Dictyosphaeria cavernosa forms a bladder-like, grainy-textured, multi-cellular thallus easily an inch across, which can be sub-spherical but more often irregular in shape. When the large bladder inevitably ruptures on maturity, the small (3 mm) cells that comprised its wall can themselves be mistaken for a nascent vesicles of other bubble algae species. A tough skin on every one of those small cells, and very strong anchorage somewhat makes up for cell sizes that can allow many herbivores an easy grip. The image shows several ruptured thalli, and the many small 'bubbles' seen are the cells that made up the thallus walls. A young bladder is forming in the topmost center of the photo. This alga is susceptible to overgrowth by sponges and by other algae. Its geographic distribution ranges from around the Indian Ocean to the Western Pacific up to Polynesia, as well as throughout the Caribbean. A similar-looking species with similar distribution, Dictyosphaeria versluysii forms grainy, somewhat flattened, multi-cellular bladders

 

Bornetella sphaerica forms single, grape-like, multicellular bladders sporting a hexagonal array of lighter blotches across the sturdy surface. These markings correspond to the ends of interior filaments radiating from a vertical spine-like axis within the vesicle. The vesicle itself grows to just over 1/3 of an inch in diameter. The internal framework of filaments, which lends the alga a surprising resilience, forms as the vesicle approaches sexual maturity -not surprising since the filaments bear spore-bearing structures. The species is found in the Western Pacific, from Japan down south to the Philippines, and eastward to Hawaii and Fiji. Two other species of Bornetella, B. nitida and B. oligospora, form singular, elongated vesicles up to two inches long and 1/5 inch thick. Mature bladders again feature the internal axis that radiates filaments out to a lightly calcified bladder wall. These two algae are chiefly distinguished from one another by an internal characteristic: the number of sexual structures on the tiny internal filaments. They can be confused at first glance with Merman's Finger algae (Neomeris spp.) and are found in the Western Pacific, from Japan to as far south as Australia, and as far East as Fiji.

 

Colpomenia sinuosa forms large multi-cellular thalli that are first solid and then become hollow and often rather contorted, easily up to two inches in diameter, with some specimens reaching 8 inches. The yellow to yellow-brown thalli have broad but weakly moderate anchorage to hard substrate, and a very thick wall. The reproductive structures are found in tiny pits scattered across the thallus exterior. This species boasts of a remarkable global distribution, even into the Antarctic, with a notable absence from the northeastern U.S. seaboard and the Arctic.

 

Colpomenia bullosa is normally found in the cold Northern Pacific from Japan and China to Alaska, but there is at least one tropical record (in Vietnam). The species produces bunches of eventually-hollow, upright structures somewhat resembling distorted, dirty-yellow chili peppers, sprouting from a shared holdfast complex.

 

Codium ovale forms roughly egg-shaped bladders reaching 2 inches diameter. These bladders do not branch, but may share a single holdfast structure. Tiny structures called utricles, bearing reproductive structures, are distributed on the outside of the bladder, giving the whole structure a fuzzy or scruffy dark green surface. This alga is found in good current, quite often epiphytic on sea grasses and sturdy algae. It is not too commonly found in home aquaria, and in any case are found in very small, isolated clusters of up to eight, sharing a holdfast complex. This alga is found throughout the Indian Ocean into the Western Pacific between Japan and the Philippines, and is also found throughout the Caribbean.
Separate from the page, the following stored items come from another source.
Lemma pended_trans (a b c : list (list Z)) (x y : list nat) :
  pended a b x -> pended b c y -> pended a c (x ++ y).
Proof.
  intros [[-> ->]|(init & top & -> & ->)] [[-> ->]|(init' & top' & E & ->)].
  - left. auto.
  - right. eauto.
  - right. exists init, top. rewrite app_nil_r. auto.
  - right. apply app_inj_tail in E. destruct E as [<- <-].
    exists init, top. split; [reflexivity|].
    rewrite fmap_app, app_assoc. reflexivity.
Qed.

Lemma pended_none (stack : list (list Z)) (new : list nat) :
  pended [] stack new -> new = [] /\ stack = [].
Proof.
  intros [[-> ->]|(init & top & E & _)]; [auto|].
  destruct init; discriminate E.
Qed.

Lemma pended_pushed (stack stack' : list (list Z)) (new : list nat) :
  pended (stack ++ [[]]) stack' new -> stack' = stack ++ [Z.of_nat <$> new].
Proof.
  intros [[-> ->]|(init & top & E & ->)]; [reflexivity|].
  apply app_inj_tail in E. destruct E as [<- <-]. reflexivity.
Qed.

Lemma pended_nonempty (stack stack' : list (list Z)) (new : list nat) :
  pended stack stack' new ->
  (exists init top, stack = init ++ [top]) -> exists init top, stack' = init ++ [top].
Proof.
  intros [[-> ->]|(init & top & -> & ->)] H; [exact H|eauto].
Qed.

Lemma grown_extended (s s' : Compiler) : grown s s' -> extended s s' [] [].
Proof.
  intros (Hc & Hk & Hi & Hd & Hs & He & Hl).
  split; [exact Hc|]. split; [exact Hk|]. split; [exact Hi|]. split; [exact Hd|].
  split; [exact Hl|]. split; [left; auto|]. split; [left; auto|].
  split; [constructor|]. intros j _. apply not_elem_of_nil.
Qed.

Lemma pended_nil (stack stack' : list (list Z)) : pended stack stack' [] -> stack' = stack.
Proof.
  intros [[_ ->]|(init & top & -> & ->)]; [reflexivity|].
  cbn [fmap list_fmap]. rewrite app_nil_r. reflexivity.
Qed.

Lemma extended_grown (s s' : Compiler) : extended s s' [] [] -> grown s s'.
Proof.
  intros (Hc & Hk & Hi & Hd & Hl & Hs & He & _).
  split; [exact Hc|]. split; [exact Hk|]. split; [exact Hi|]. split; [exact Hd|].
  split; [apply pended_nil; exact Hs|]. split; [apply pended_nil; exact He|]. exact Hl.
Qed.

Lemma extended_length (s s' : Compiler) (breaks continues : list nat) :
  extended s s' breaks continues ->
  (length (bytecode_chunk s) <= length (bytecode_chunk s'))%nat.
Proof. intros ([code Hc] & _). rewrite Hc, length_app. lia. Qed.

Lemma extended_within (s s' : Compiler) (breaks continues : list nat) (i : nat) :
  extended s s' breaks continues -> i ∈ breaks ++ continues ->
  (length (bytecode_chunk s) <= i < length (bytecode_chunk s'))%nat.
Proof.
  intros (_ & _ & _ & _ & _ & _ & _ & H & _) Hi.
  rewrite Forall_forall in H. destruct (H i Hi) as [Hle Hl].
  apply lookup_lt_Some in Hl. lia.
Qed.

Lemma extended_trans (s s1 s2 : Compiler) (b1 k1 b2 k2 : list nat) :
  extended s s1 b1 k1 -> extended s1 s2 b2 k2 ->
  extended s s2 (b1 ++ b2) (k1 ++ k2).
Proof.
  intros H1 H2. pose proof (extended_length _ _ _ _ H1) as N1.
  pose proof (fun i => extended_within _ _ _ _ i H1) as W1.
  pose proof (fun i => extended_within _ _ _ _ i H2) as W2.
  destruct H1 as ([c1 C1] & [m1 K1] & _ & D1 & L1 & S1 & E1 & F1 & X1).
  destruct H2 as ([c2 C2] & [m2 K2] & I2 & D2 & L2 & S2 & E2 & F2 & X2).
  split; [exists (c1 ++ c2); rewrite C2, C1, app_assoc; reflexivity|].
  split; [exists (m1 ++ m2); rewrite K2, K1, app_assoc; reflexivity|].
  split; [exact I2|]. split; [congruence|]. split; [congruence|].
  split; [eapply pended_trans; eauto|]. split; [eapply pended_trans; eauto|].
  split.
  - rewrite Forall_forall in *. intros i Hi.
    assert (Hcases : i ∈ b1 ++ k1 \/ i ∈ b2 ++ k2).
    { rewrite !elem_of_app in *. tauto. }
    destruct Hcases as [H|H].
    + destruct (F1 i H) as [Hle Hl]. split; [exact Hle|].
      rewrite C2. apply lookup_app_l_Some. exact Hl.
    + destruct (F2 i H) as [Hle Hl]. split; [lia|exact Hl].
  - intros i Hb Hk. apply elem_of_app in Hb. apply elem_of_app in Hk.
    destruct Hb as [Hb|Hb], Hk as [Hk|Hk].
    + exact (X1 i Hb Hk).
    + pose proof (W1 i ltac:(apply elem_of_app; left; exact Hb)).
      pose proof (W2 i ltac:(apply elem_of_app; right; exact Hk)). lia.
    + pose proof (W2 i ltac:(apply elem_of_app; left; exact Hb)).
      pose proof (W1 i ltac:(apply elem_of_app; right; exact Hk)). lia.
    + exact (X2 i Hb Hk).
Qed.

Lemma extended_grown_l (s s1 s2 : Compiler) (b k : list nat) :
  grown s s1 -> extended s1 s2 b k -> extended s s2 b k.
Proof.
  intros H1 H2.
  exact (extended_trans s s1 s2 [] [] b k (grown_extended _ _ H1) H2).
Qed.

Lemma extended_grown_r (s s1 s2 : Compiler) (b k : list nat) :
  extended s s1 b k -> grown s1 s2 -> extended s s2 b k.
Proof.
  intros H1 H2.
  pose proof (extended_trans s s1 s2 b k [] [] H1 (grown_extended _ _ H2)) as H.
  rewrite !app_nil_r in H. exact H.
Qed.

(** A patch of an instruction that is not a waiting jump. *)
Lemma extended_patch (s0 s : Compiler) (b k : list nat) (idx : nat) (instr : Instruction) :
  extended s0 s b k -> (length (bytecode_chunk s0) <= idx)%nat ->
  idx ∉ b ++ k ->
  extended s0 (set_bytecode_chunk (<[idx := instr]> (bytecode_chunk s)) s) b k.
Proof.
  intros ([code Hc] & Hk & Hi & Hd & Hl & Hs & He & Hf & Hx) Hidx Hnot.
  split.
  { exists (<[(idx - length (bytecode_chunk s0))%nat := instr]> code).
    cbn [bytecode_chunk set_bytecode_chunk]. rewrite Hc.
    apply insert_app_r_alt. exact Hidx. }
  do 6 (split; [assumption|]). split; [|exact Hx].
  rewrite Forall_forall in *. intros i Hin. destruct (Hf i Hin) as [Hle Hlook].
  split; [exact Hle|]. cbn [bytecode_chunk set_bytecode_chunk].
  rewrite list_lookup_insert_ne; [exact Hlook|]. intros ->. contradiction.
Qed.

Lemma ready_extended (in_loop : bool) (s s' : Compiler) (b k : list nat) :
  ready in_loop s -> extended s s' b k -> ready in_loop s'.
Proof.
  intros (_ & Hd & Hl & Hloop) (_ & _ & Hi & Hd' & Hl' & Hs & He & _).
  split; [exact Hi|]. split; [rewrite Hd'; exact Hd|]. split; [rewrite Hl'; exact Hl|].
  intros Hin. destruct (Hloop Hin) as (H1 & H2 & H3).
  split; [rewrite Hl'; exact H1|].
  split; eapply pended_nonempty; eauto.
Qed.

Lemma ready_grown (in_loop : bool) (s s' : Compiler) :
  ready in_loop s -> grown s s' -> ready in_loop s'.
Proof. intros H G. exact (ready_extended _ _ _ _ _ H (grown_extended _ _ G)). Qed.

Lemma pool_loaded_extended (s s' : Compiler) (b k : list nat) (values : list VM.Value) :
  extended s s' b k -> pool_loaded s' values -> pool_loaded s values.
Proof.
  intros (_ & [more Hk] & _) (Hint & Hstr & Hnone). split; [|split].
  - intros j z Hz. apply Hint. rewrite Hk. apply lookup_app_l_Some. exact Hz.
  - intros j x Hx. apply Hstr. rewrite Hk. apply lookup_app_l_Some. exact Hx.
  - intros j Hx. apply Hnone. rewrite Hk. apply lookup_app_l_Some. exact Hx.
Qed.

(** *** The code with the targets of the waiting jumps *)

Lemma patched_same (b k b' k' : list nat) (pc_break pc_continue : Z) (i : nat)
    (instr : Instruction) :
  (i ∈ b <-> i ∈ b') -> (i ∈ k <-> i ∈ k') ->
  patched b k pc_break pc_continue i instr = patched b' k' pc_break pc_continue i instr.
Proof.
  intros Hb Hk. unfold patched.
  destruct (decide (i ∈ b)), (decide (i ∈ b')); try tauto;
    destruct (decide (i ∈ k)), (decide (i ∈ k')); tauto.
Qed.

Lemma code_pending_loaded (s s' : Compiler) (pc_break pc_continue : Z)
    (chunk : list Instruction) :
  code_pending s s' [] [] pc_break pc_continue chunk -> code_loaded s s' chunk.
Proof. intros H i instr Hi Hinstr. exact (H i instr Hi Hinstr). Qed.

Lemma code_loaded_pending (s s' : Compiler) (pc_break pc_continue : Z)
    (chunk : list Instruction) :
  code_loaded s s' chunk -> code_pending s s' [] [] pc_break pc_continue chunk.
Proof. intros H i instr Hi Hinstr. exact (H i instr Hi Hinstr). Qed.

(** The code of a part [a], [b] of the visit from [s] to [s']. *)
Lemma code_pending_part (s s' a b : Compiler) (bs ks bs' ks' : list nat)
    (pc_break pc_continue : Z) (chunk : list Instruction) :
  code_pending s s' bs ks pc_break pc_continue chunk ->
  (length (bytecode_chunk s) <= length (bytecode_chunk a))%nat ->
  kept (length (bytecode_chunk a)) (length (bytecode_chunk b)) (bytecode_chunk b)
    (bytecode_chunk s') ->
  (forall i, (length (bytecode_chunk a) <= i < length (bytecode_chunk b))%nat ->
     (i ∈ bs <-> i ∈ bs') /\ (i ∈ ks <-> i ∈ ks')) ->
  code_pending a b bs' ks' pc_break pc_continue chunk.
Proof.
  intros Hl Hlen Hk Hsame i instr Hi Hinstr.
  pose proof (lookup_lt_Some _ _ _ Hinstr) as Hlt.
  destruct (Hsame i ltac:(lia)) as [Hb Hc].
  rewrite <- (patched_same bs ks bs' ks' _ _ i instr Hb Hc).
  apply Hl; [lia|]. rewrite Hk; [exact Hinstr|lia].
Qed.

(** One instruction of the visit that is not a waiting jump. *)
Lemma code_pending_at (s s' : Compiler) (bs ks : list nat) (pc_break pc_continue : Z)
    (chunk : list Instruction) (i : nat) (instr : Instruction) :
  code_pending s s' bs ks pc_break pc_continue chunk ->
  (length (bytecode_chunk s) <= i)%nat ->
  bytecode_chunk s' !! i = Some instr -> i ∉ bs -> i ∉ ks ->
  chunk !! Z.to_nat (Z.of_nat i) = Some instr.
Proof.
  intros Hl Hi Hinstr Hb Hk. rewrite Nat2Z.id.
  rewrite (Hl i instr Hi Hinstr). unfold patched.
  rewrite !decide_False by assumption. reflexivity.
Qed.

(** *** Control flow with early exits *)

Lemma heap_kept_refl (h : VM.Heap) : heap_kept h h.
Proof. intros a o H. exact H. Qed.

Lemma heap_kept_trans (h1 h2 h3 : VM.Heap) :
  heap_kept h1 h2 -> heap_kept h2 h3 -> heap_kept h1 h3.
Proof. intros H1 H2 a o H. apply H2, H1, H. Qed.

Section Exits.

Context (host : VM.Host) (chunk : list Instruction) (values : list VM.Value).

Lemma runs_to_refl (pc pc_break pc_continue : Z) :
  runs_to host chunk values (fun scopes => Some (Normal scopes)) pc pc pc_break
    pc_continue.
Proof.
  intros scopes outcome st g envs fs h [= <-] Hagree.
  exists envs, h, 0%nat. split; [exact Hagree|]. split; [apply heap_kept_refl|].
  intros n. reflexivity.
Qed.

(** One statement after the other: the second runs when the first leaves by
    its end. *)
Lemma runs_to_seq (run1 run2 : list Store -> option Outcome)
    (pc1 pc2 pc3 pc_break pc_continue : Z) :
  runs_to host chunk values run1 pc1 pc2 pc_break pc_continue ->
  runs_to host chunk values run2 pc2 pc3 pc_break pc_continue ->
  runs_to host chunk values
    (fun scopes => match run1 scopes with
                   | Some (Normal scopes') => run2 scopes'
                   | Some (Broke scopes') => Some (Broke scopes')
                   | Some (Continued scopes') => Some (Continued scopes')
                   | None => None
                   end) pc1 pc3 pc_break pc_continue.
Proof.
  intros H1 H2 scopes outcome st g envs fs h Hrun Hagree.
  destruct (run1 scopes) as [[scopes1|scopes1|scopes1]|] eqn:E1; [| | |discriminate Hrun].
  - destruct (H1 scopes _ st g envs fs h E1 Hagree)
      as (envs1 & h1 & k1 & Hagree1 & Hh1 & Hrun1).
    destruct (H2 scopes1 outcome st g envs1 fs h1 Hrun Hagree1)
      as (envs2 & h2 & k2 & Hagree2 & Hh2 & Hrun2).
    exists envs2, h2, (k1 + k2)%nat. split; [exact Hagree2|].
    split; [eapply heap_kept_trans; eauto|]. intros n.
    rewrite <- Nat.add_assoc, Hrun1. apply Hrun2.
  - injection Hrun as <-. exact (H1 scopes _ st g envs fs h E1 Hagree).
  - injection Hrun as <-. exact (H1 scopes _ st g envs fs h E1 Hagree).
Qed.

(** A block in braces: its scope is dropped at the end of the block, and
    stays when a jump leaves the block. *)
Lemma scope_to (run : list Store -> option Outcome) (pc pc' pc_break pc_continue : Z) :
  0 <= pc -> 0 <= pc' ->
  chunk !! Z.to_nat pc = Some (mkInstruction OP_ENTER_SCOPE NoOperand) ->
  chunk !! Z.to_nat pc' = Some (mkInstruction OP_EXIT_SCOPE NoOperand) ->
  runs_to host chunk values run (pc + 1) pc' pc_break pc_continue ->
  runs_to host chunk values
    (fun scopes => match run (no_variable :: scopes) with
                   | Some (Normal (_ :: outer)) => Some (Normal outer)
                   | Some (Normal []) => None
                   | Some (Broke scopes') => Some (Broke scopes')
                   | Some (Continued scopes') => Some (Continued scopes')
                   | None => None
                   end) pc (pc' + 1) pc_break pc_continue.
Proof.
  intros Hpc Hpc' Henter Hexit Hbody scopes outcome st g envs fs h Hrun Hagree.
  assert (Hagree0 : scopes_agree (no_variable :: scopes) (envs ++ [[]])).
  { unfold scopes_agree. rewrite rev_app_distr. constructor; [apply agrees_empty|].
    exact Hagree. }
  destruct (run (no_variable :: scopes)) as [[[|inner outer]|scopes1|scopes1]|] eqn:E;
    try discriminate Hrun; injection Hrun as <-;
    destruct (Hbody _ _ st g _ fs h E Hagree0)
      as (envs1 & h1 & k & Hagree1 & Hh1 & Hrun1);
    cbn [outcome_scopes outcome_pc] in *.
  - unfold scopes_agree in Hagree1.
    destruct (rev envs1) as [|scope renvs] eqn:Erev; [inversion Hagree1|].
    apply Forall2_cons in Hagree1. destruct Hagree1 as [_ Houter].
    assert (Eenvs : envs1 = rev renvs ++ [scope]).
    { rewrite <- (rev_involutive envs1), Erev. reflexivity. }
    exists (rev renvs), h1, (1 + (k + 1))%nat. split; [|split; [exact Hh1|]].
    + unfold scopes_agree. rewrite rev_involutive. exact Houter.
    + intros n. cbn [Nat.add].
      rewrite (run_ENTER_SCOPE host _ chunk values pc g fs h Hpc st envs Henter).
      rewrite <- Nat.add_assoc, Hrun1, Eenvs. cbn [Nat.add].
      apply (run_EXIT_SCOPE host n chunk values pc' g fs h1 Hpc' st (rev renvs) scope
               Hexit).
  - exists envs1, h1, (1 + k)%nat. split; [exact Hagree1|]. split; [exact Hh1|].
    intros n. cbn [Nat.add].
    rewrite (run_ENTER_SCOPE host _ chunk values pc g fs h Hpc st envs Henter).
    apply Hrun1.
  - exists envs1, h1, (1 + k)%nat. split; [exact Hagree1|]. split; [exact Hh1|].
    intros n. cbn [Nat.add].
    rewrite (run_ENTER_SCOPE host _ chunk values pc g fs h Hpc st envs Henter).
    apply Hrun1.
Qed.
Some Rhodophytes have also qualified in the hobby for the colloquial term 'Bubble algae':

Botryocladia skottsbergii has been dubbed by some as 'Red Valonia', though the implied comparison is apt only when a specimen is very young, and the grapelike bladders appear to be directly attached to the substrate as in the photo. As this red alga grows, the rust-colored, branching stipe becomes obvious, though the entire thallus rarely grows to protrude more than an inch off the substrate. The bladders themselves are small, rarely growing little larger than 1/3 inch in diameter, and appear a smooth, transparent red-brown to reddish purple. Tiny dark spots (called cystocarps) visible on the inside of the vesicle wall herald sexual reproduction. The species is found around the Indian Ocean, into the Western Pacific, south to Australia and eastwards to Hawaii. Botryocladia uvarioides forms smaller, more numerous vesicles, on a highly branching stipe that can give specimens heights of nearly a foot from the substrate, looking very much like a bunch of grapes. The species has a curious distribution, with records thus far only in the Philippines and in Baja California. Botryocladia botryoides also forms tall thalli, but there is less incidence of branching, and so the 'stems' are longer, and adorned with bladders. It is found throughout Indian Ocean and the Mediterranean, as well as locations along the Eastern Atlantic. Only record in the Western Pacific is in the Philippines. Other species include: Botryocladia leptopoda from Arabia to the eastern shores of continental Asia and down to Australia; Botryocladia microphysa, a primarily Mediterranean alga with records in the Canary Islands and Indonesia; and Botryocladia pyriformis from the Canary Islands, the Seychelles in the Indian Ocean, and the waters from China to the Philippines. Botryocladia vesicles usually float when severed, because the mucilaginate fluid inside is less dense than water.

Certainly there are many other algae that might qualify for inclusion based on possession of some sort of vesicular structure, but I feel the preceding list fairly covers some of those most commonly encountered in reef aquaria and perceived as 'bubble algae', and the ones that most commonly give us trouble.

Controls

Given available nutrients, available substrate for colonization, and a lack of controlling agencies, many of the above listed algae can reproduce spectacularly and dominate a reef tank.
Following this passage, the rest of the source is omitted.